Несмотря на все причиняемые ему неприятности, однажды Карай спас Лешку Паршина от верной смерти. Случилось это жарким летом. Мухомор в компании приятелей загулял на берегу узенькой речушки Ладыженки. В этом живописном месте на равнинном лугу растут огромные редкие сосны. В грибную осень прямо в пожухлой траве можно собирать крепенькие грибы-боровики. В летние праздники сельчане всегда тут устраивают общественные гулянья. Дело было под вечер. Собутыльники понемногу разбрелись по домам. И как так случилось, что он сунулся своей плешивой головой в речку, ни он, ни кто другой не знает — то ли захотел попить, то ли освежить гудящую голову. Но как бы там ни было, он оказался в речке, только ноги в кирзовых сапогах остались на берегу. И хотя тут было мелко, да и вообще, как говорится, вся речка — воробью по колено, Лешка захлебнулся и, посучив ногами, затих. Каким-то образом здесь оказался Карай — я уже говорил, что он в Куженкине пользовался неограниченной свободой. Увидев, что Мухомору почти пришел конец, пес попытался вытащить его из речки за ноги, но, стащив один сапог, отказался от этой затеи. Предпринял он еще одну безуспешную попытку: вцепился в штаны и, упираясь лапами в сыпучий песок, потащил. Штаны содрал с Мухомора почти до половины, а самого не смог даже сдвинуть с места. Тогда Карай уселся рядом с захлебнувшимся бедолагой и истошно завыл. Проходившие по опушке леса парни услышали этот жуткий вой и прибежали к речке. Вытащили недвижимого Мухомора и с трудом откачали. Он потом, надо полагать — в шутку, утверждал, что из него вылилось ведро «ерша»: вода-то внутри перемешалась с водкой!

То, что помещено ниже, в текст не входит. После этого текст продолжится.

(* ===== verification/Chitchat.v ===== *)
(** * The gossip engine (chitchat/src/lib.rs)

    [Chitchat] ties the cluster state to the failure detector and answers the
    messages of the handshake.  Each operation takes one reading of the clock
    and returns the effects it had outside of the state: the callbacks of the
    key-change listeners and the catch-up callback. *)
From S2P Require Import Prelude Types Serialize Stream Listener Delta Message NodeState Cluster FailureDetector.
Open Scope N_scope.

(** ** Configuration and state (configuration.rs, lib.rs) *)
Record ChitchatConfig : Type := mkConfig {
  cfg_chitchat_id : ChitchatId;
  cfg_cluster_id : string;
  cfg_gossip_interval : Duration;
  cfg_listen_addr : SocketAddr;
  cfg_seed_nodes : list string;
  cfg_failure_detector_config : FailureDetectorConfig;
  cfg_marked_for_deletion_grace_period : Duration;
  (** whether a catch-up callback is configured *)
  cfg_catchup_callback : bool;
  cfg_extra_liveness_predicate : option (NodeState → bool);
}.
Inductive Effect : Type :=
  | EKeyChange (c : Call)
  | ECatchup.

(** The watch channel is its latest value: the engine keeps a receiver, so
    sending never fails. *)
Record Chitchat : Type := mkChitchat {
  config : ChitchatConfig;
  cluster_state : ClusterState;
  failure_detector : FailureDetector;
  previous_live_nodes : gmap ChitchatId Version;
  live_nodes_watcher : gmap ChitchatId NodeState;
  max_datagram_payload_size : N;
}.
Definition set_cluster_state (cs : ClusterState) (c : Chitchat) : Chitchat :=
  mkChitchat (config c) cs (failure_detector c) (previous_live_nodes c)
    (live_nodes_watcher c) (max_datagram_payload_size c).
Definition set_failure_detector (fd : FailureDetector) (c : Chitchat) : Chitchat :=
  mkChitchat (config c) (cluster_state c) fd (previous_live_nodes c)
    (live_nodes_watcher c) (max_datagram_payload_size c).
Definition set_live_nodes (prev : gmap ChitchatId Version) (w : gmap ChitchatId NodeState)
    (c : Chitchat) : Chitchat :=
  mkChitchat (config c) (cluster_state c) (failure_detector c) prev w
    (max_datagram_payload_size c).
(* ===== verification/QuicSocket.v ===== *)
(** * The QUIC transport of the gossip (chitchat/src/transport/transport_layer.rs)

    One task per outgoing connection drains a bounded queue into the
    connection; one task per incoming connection decodes the messages into the
    queue of the socket.  Both queues give up an old message when full. *)
From S2P Require Import Prelude Types Serialize Stream Listener Delta Message Queue Channel.
Open Scope N_scope.

Definition MAX_QUIC_DATAGRAM_PAYLOAD_SIZE : N := 10000000.
Definition CHANNEL_CAPACITY : nat := 1000.
Definition MESSAGE_SOFT_TTL : Duration := 30 * 1000000000.
Definition SOFT_LEN_THRESHOLD : nat := 1000.

(** The task of a connection: it drops its receiver when it returns, and is
    finished a little later. *)
Inductive TaskState : Type := Running | Returned | TaskFinished.

Section socket.
Context `{Zstd, Queues}.

Record OutgoingConnection : Type := mkOutgoing {
  oc_task : TaskState;
  oc_messages : Queue ChitchatMessage;
}.
Abbreviation Incoming := (SocketAddr * Instant * ChitchatMessage)%type.
Record TransportLayerSocket : Type := mkTlSocket {
  outgoing_connections : gmap SocketAddr OutgoingConnection;
  incoming_messages : Queue Incoming;
  listener_stop : bool;
}.
Definition set_outgoing (m : gmap SocketAddr OutgoingConnection) (s : TransportLayerSocket)
    : TransportLayerSocket := mkTlSocket m (incoming_messages s) (listener_stop s).
Definition set_incoming (q : Queue Incoming) (s : TransportLayerSocket) : TransportLayerSocket :=
  mkTlSocket (outgoing_connections s) q (listener_stop s).
(* ===== verification/RangeSet.v ===== *)
(** * Sets of ranges (the [RangeSet<usize>] of the crate rangemap)

    An interface with the documented behaviour of the two operations that
    the streams use, and an implementation of it as a sorted list of ranges
    that neither overlap nor touch. *)
From S2P Require Import Prelude.
Open Scope N_scope.

Class RangeSets : Type := {
  rangeset : Type;
  rs_new : rangeset;
  (** panics on an empty range, which the code does not insert *)
  rs_insert : N * N → rangeset → rangeset;
  rs_first : rangeset → option (N * N);
}.
(** Ranges [a..b] are half open; [rs_first] is the lowest maximal range. *)
Class RangeSetsOk `{RangeSets} : Type := {
  rs_ok : rangeset → Prop;
  rs_mem : N → rangeset → Prop;
  rs_new_ok : rs_ok rs_new;
  rs_mem_new i : ¬ rs_mem i rs_new;
  rs_insert_ok a b s : a < b → rs_ok s → rs_ok (rs_insert (a, b) s);
  rs_mem_insert a b s i : a < b → rs_ok s → rs_mem i (rs_insert (a, b) s) ↔ a ≤ i < b ∨ rs_mem i s;
  rs_first_spec s : rs_ok s →
    match rs_first s with
    | None => ∀ i, ¬ rs_mem i s
    | Some (a, b) => a < b ∧ (∀ i, i < a → ¬ rs_mem i s) ∧ (∀ i, a ≤ i < b → rs_mem i s) ∧ ¬ rs_mem b s
    end;
}.

(** ** Sorted lists of ranges *)
Module Ranges.
Fixpoint insert_range (a b : N) (l : list (N * N)) : list (N * N) :=
  match l with
  | [] => [(a, b)]
  | (c, d) :: l =>
      if b <? c then (a, b) :: (c, d) :: l
      else if d <? a then (c, d) :: insert_range a b l
      else insert_range (N.min a c) (N.max b d) l
  end.
Definition member (i : N) (l : list (N * N)) : Prop := Exists (λ p, p.1 ≤ i < p.2) l.
(** Every range is non-empty and ends before those that follow begin. *)
Fixpoint separated (l : list (N * N)) : Prop :=
  match l with
  | [] => True
  | (a, b) :: l => a < b ∧ Forall (λ p, b < p.1) l ∧ separated l
  end.
Lemma insert_range_from n a b l : n < a → Forall (λ p : N * N, n < p.1) l →
  Forall (λ p, n < p.1) (insert_range a b l).
Proof.
  revert a b. induction l as [|[c d] l IH]; intros a b Ha Hl; simpl; [by repeat constructor|].
  apply Forall_cons in Hl as [Hc Hl]. simpl in Hc. repeat case_match.
  - by repeat constructor.
  - constructor; [done|]. by apply IH.
  - apply IH; [lia|done].
Qed.
Lemma insert_range_separated a b l : a < b → separated l → separated (insert_range a b l).
Proof.
  revert a b. induction l as [|[c d] l IH]; intros a b Hab Hl; simpl; [done|].
  destruct Hl as (Hcd & Hd & Hl). destruct (b <? c) eqn:E.
  { apply N.ltb_lt in E. simpl. split_and!; try done. constructor; [done|].
    eapply Forall_impl; [exact Hd|]. intros p. simpl. lia. }
  destruct (d <? a) eqn:E2; [|apply IH; [lia|done]].
  apply N.ltb_lt in E2. simpl. split_and!; [done| |by apply IH]. by apply insert_range_from.
Qed.
Lemma insert_range_member i a b l : a < b → separated l →
  member i (insert_range a b l) ↔ a ≤ i < b ∨ member i l.
Proof.
  unfold member. revert a b. induction l as [|[c d] l IH]; intros a b Hab Hl; simpl.
  { rewrite Exists_cons, Exists_nil. simpl. tauto. }
  destruct Hl as (Hcd & Hd & Hl). repeat case_match.
  - rewrite !Exists_cons. simpl. tauto.
  - rewrite !Exists_cons, IH by done. simpl. tauto.
  - rewrite IH, Exists_cons by (done || lia). simpl.
    repeat match goal with H : (_ <? _) = false |- _ => apply N.ltb_ge in H end.
    assert (N.min a c ≤ i < N.max b d ↔ a ≤ i < b ∨ c ≤ i < d) by lia. tauto.
Qed.
End Ranges.

#[export] Instance range_lists : RangeSets := {|
  rangeset := list (N * N);
  rs_new := [];
  rs_insert p s := Ranges.insert_range p.1 p.2 s;
  rs_first s := head s;
|}.
#[export] Instance range_lists_ok : RangeSetsOk.
Proof.
  refine {| rs_ok := Ranges.separated : @rangeset range_lists → Prop;
            rs_mem := Ranges.member : _ → @rangeset range_lists → Prop |}.
  - done.
  - intros i Hm. inversion Hm.
  - intros a b s. apply Ranges.insert_range_separated.
  - intros a b s i. apply Ranges.insert_range_member.
  - intros [|[a b] s] Hs; simpl.
    + intros i Hm. inversion Hm.
    + destruct Hs as (Hab & Hb & _). unfold Ranges.member. rewrite Forall_forall in Hb. split_and!; [done|..].
      * intros i Hi Hm. apply Exists_cons in Hm as [Hm|Hm]; [simpl in Hm; lia|].
        apply Exists_exists in Hm as (p & Hp & Hm). specialize (Hb p Hp). lia.
      * intros i Hi. by left.
      * intros Hm. apply Exists_cons in Hm as [Hm|Hm]; [simpl in Hm; lia|].
        apply Exists_exists in Hm as (p & Hp & Hm). specialize (Hb p Hp). lia.
Defined.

А в поселке после этого случая говорили, что пьяного сам бог бережет. Бог богом, но спас Лешку Паршина Карай. Казалось бы, уж после этого-то случая Мухомор изменит свое отношение к псу — как бы не так! По-прежнему привязывался к нему, дразнил. И даже придумал такую шутку: зажимал одной рукой голову Карая, а другой совал ему в рот бутылку с остатками красного вина. Увидев однажды такое, я выговорил ему. «Не с кем выпить-то! — оправдывался Мухомор. — А собаки, они могут. Говорят, в городе есть такие, что с утра околачиваются у пивных ларьков…»

Надо сказать, что мой пес совершенно не терпел насилия одного живого существа над другим. Я это знал лучше всех. Когда у меня еще была семья и мне приходилось строго разговаривать с сыном, Карай тут же вмешивался, начинал наступать на меня, рычать, показывать клыки. И если жена налетала на меня — а такое случалось, — он тотчас же становился между нами, всем своим видом показывая, что не потерпит в доме скандала. Больше того, увидев на улице, что разгневанная мать замахивается на свое провинившееся чадо, Карай налетал на нее и яростно облаивал.

Это свойство Карая стало причиной того, что однажды он все-таки цапнул Мухомора за руку — крепко и ни за что. Мой дядя, пенсионер, — он не первый год летом разводил кроликов, — попросил Мухомора зарезать одного к празднику. Привычный к таким делам, Паршин вытащил из клетки зверька, схватил за задние лапы и размахнулся, чтобы ударить его по голове колотушкой. В ту же секунду в запястье Мухомора впились собачьи клыки. Опешивший Лешка выронил палку и выпустил кролика. Карай схватил злосчастное орудие убийства и, отбежав в сторону, принялся с яростным рычанием крошить его клыками на мелкие части.

Жизнь кролику он, конечно, не спас, а дядю и Мухомора разозлил здорово.